どうせやったってできっこない、いじける僕は、ささいな失敗で挑戦することを諦めたナイーブな少年のようだ。

今まで失敗したジーンズの数は、10を超える。「ジーンズが悪いわけじゃない。僕の育て方が悪いんだ」 洗い過ぎてしまったもの、放置されたもの、怠惰な生活習慣で、ウェストがあわなくなってしまったものもある。そう、僕はジーンズ育てに必要な全て、辛抱強く見守ること、ほったらかしにしないこと、そして、自己管理、なにも持っていない。子育て失格だ。

僕は失意に沈んでいた。

そんな僕が、ジーンズ「リゾルト」 に出会ったのは、全くの偶然だった。ふと手にしたタウン誌に載っていたジーンズを履いた初老の男性に文字通り、惹きつけられた。むさぼるように読み始める。「リゾルト」 は、国産デニム業界で20年以上デザイナーをつとめた林芳亨(はやしよしゆき) さんが立ち上げたブランド。林さんは言う。

「たかがジーンズや。どんどん履いて、どんどん洗って、そしたら、自然とええ感じになるんや」

衝撃だった。これまでの自分をすべて否定されたようだった。たかがジーンズ?自然とええ感じになっていく? そんなことでいいのか…… でも、そんなことできるのか……

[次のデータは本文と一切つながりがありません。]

(** A header that was changed in one byte, but for its own length, is not for
    anybody. *)
Lemma wp_ip_input_damaged f d pad p ps j v old inp s m Q st :
  fields_ok f -> rfc1071 (ip_bytes f) = 0 -> packet (p :: ps) -> unshared (p :: ps) ->
  flat (p :: ps) = <[j := v]> (ip_bytes f) ++ d ++ pad -> (length (ip_bytes f) <= length (payload p))%nat ->
  ip_bytes f !! j = Some old -> is_u8 v -> v <> old -> (0 < j)%nat -> mget st = holding (p :: ps) m ->
  Q (Done (ERR_OK, s)) (mset m st) ->
  wp N (ip_input odd raw_input udp_input tcp_input icmp_input icmp_dest_unreach (p :: ps) inp s) Q st.
Proof.
  intros Hf Hsum Hpk Hun Hc Hfirst Hold Hv Hne Hj Hm HQ. pose proof (ip_bytes_u8 f Hf) as H8.
  pose proof (ip_bytes_length f) as Hbl. pose proof (opts_len f Hf) as Hol.
  set (h := <[j := v]> (ip_bytes f)) in *. assert (length h = length (ip_bytes f)) as Hhl by apply length_insert.
  assert (take (length h) (payload p) = h) as Hp by (rewrite Hhl, (take_flat (ps := ps)), Hc, <- Hhl by done; apply take_app_length).
  assert (Forall is_u8 h) as Hh8 by (by apply insert_u8).
  assert (exists b l, h = 64 + (5 + Z.of_nat (length (f_opts f)) / 4) :: b :: l) as (b & l & Hh).
  { unfold h, ip_bytes. destruct j as [|[|j]]; [lia|..]; cbn; by eexists _, _. }
  assert (is_u8 b) as Hb by (rewrite Hh in Hh8; by apply list.Forall_cons in Hh8 as [_ [Hb _]%list.Forall_cons]).
  destruct (version_word f b Hf Hb) as [Hver Hhlen].
  unfold ip_input, ip_count. apply (wp_count N); [done|]. intros _.
  rewrite (get_eq p 0 2) by lia. cbn [bind].
  assert (take 2 (drop 0 (payload p)) = [64 + (5 + Z.of_nat (length (f_opts f)) / 4); b]) as ->.
  { rewrite drop_0. transitivity (take 2 (take (length h) (payload p))); [rewrite take_take; f_equal; lia|]. by rewrite Hp, Hh. }
  rewrite Hver, Hhlen. change (negb (4 =? 4)) with false. cbv iota. rewrite (get_eq p 2 2) by lia. cbn [bind].
  rewrite (proj2 (Z.ltb_ge (len p) _)) by (unfold len; lia). cbn [orb].
  destruct (tot_len p <? _); [by apply (wp_drop _ _ m)|].
  rewrite Nat2Z.id, <- Hhl, Hp, buffer_chksum by (done || lia).
  rewrite (proj2 (Z.eqb_neq _ _)); [by apply (wp_drop _ _ m)|].
  apply (changed_byte_detected [] (ip_bytes f) j old v); done.
Qed.
End receiving.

ジーンズの生来の力を信頼できていなかった自分を痛感した。自分色になっていこうとしているジーンズ、それを邪魔していたのは僕だ。あれやこれや、手を出し口を出し、言うことを聞かないと癇癪をおこしている、僕はそんな親。決してそんな親にはならない、自分は違うと思っていたはずなのに……

もう一度、ジーンズ育ちに挑戦してみたい、でも、果たして自分にそんな資格があるだろうか。今度こそという気持ちと、もう僕のエゴの犠牲になるジーンズは見たくない、そんな気持ちの間で僕は揺れ動いていた。

ただ、どうしても忘れない。僕の脳裏に焼き付いたジーンズ「リゾルト」 そして、「自然とええ感じになっていく」 という林デザイナーの言葉。「ジーンズの力を信じればいんいんだよ」 そっと背中を押されている気がした。

リゾルトは英語で書くと「Resolute」 「決然としている」 「固い決意をもって」という意味だ。この言葉のブランドに出会ったのも何かの縁。「もう一度だけやってみよう」 そう誓った僕はジーンズショップに向かった。

「本当に僕にできるのだろうか……」

古き良きアメリカの雰囲気漂う店の前に立つと、固く誓ったばかりの決意が、早くもぐらつき始める。弱気の虫を噛み殺して、思い切ってドアを開けると、体格のいい30代半ばの男性が一人。ほかに人の姿はない。

「いらっしゃいませ」 落ち着いた低い声。圧迫感はない。優しく微笑みかける姿は、森の中に一人で住む木こりを思い出させた。

男性の優しい笑顔に勇気をもらった僕は思い切って聞いてみた。

「あの~、リゾルトってあります?」 「ありますよ。履いてみます?」 「あっ、はい!」 僕の躊躇などお構いなしに話はどんどんと進む。試しばきするだけなら、バチは当たらないはずだ。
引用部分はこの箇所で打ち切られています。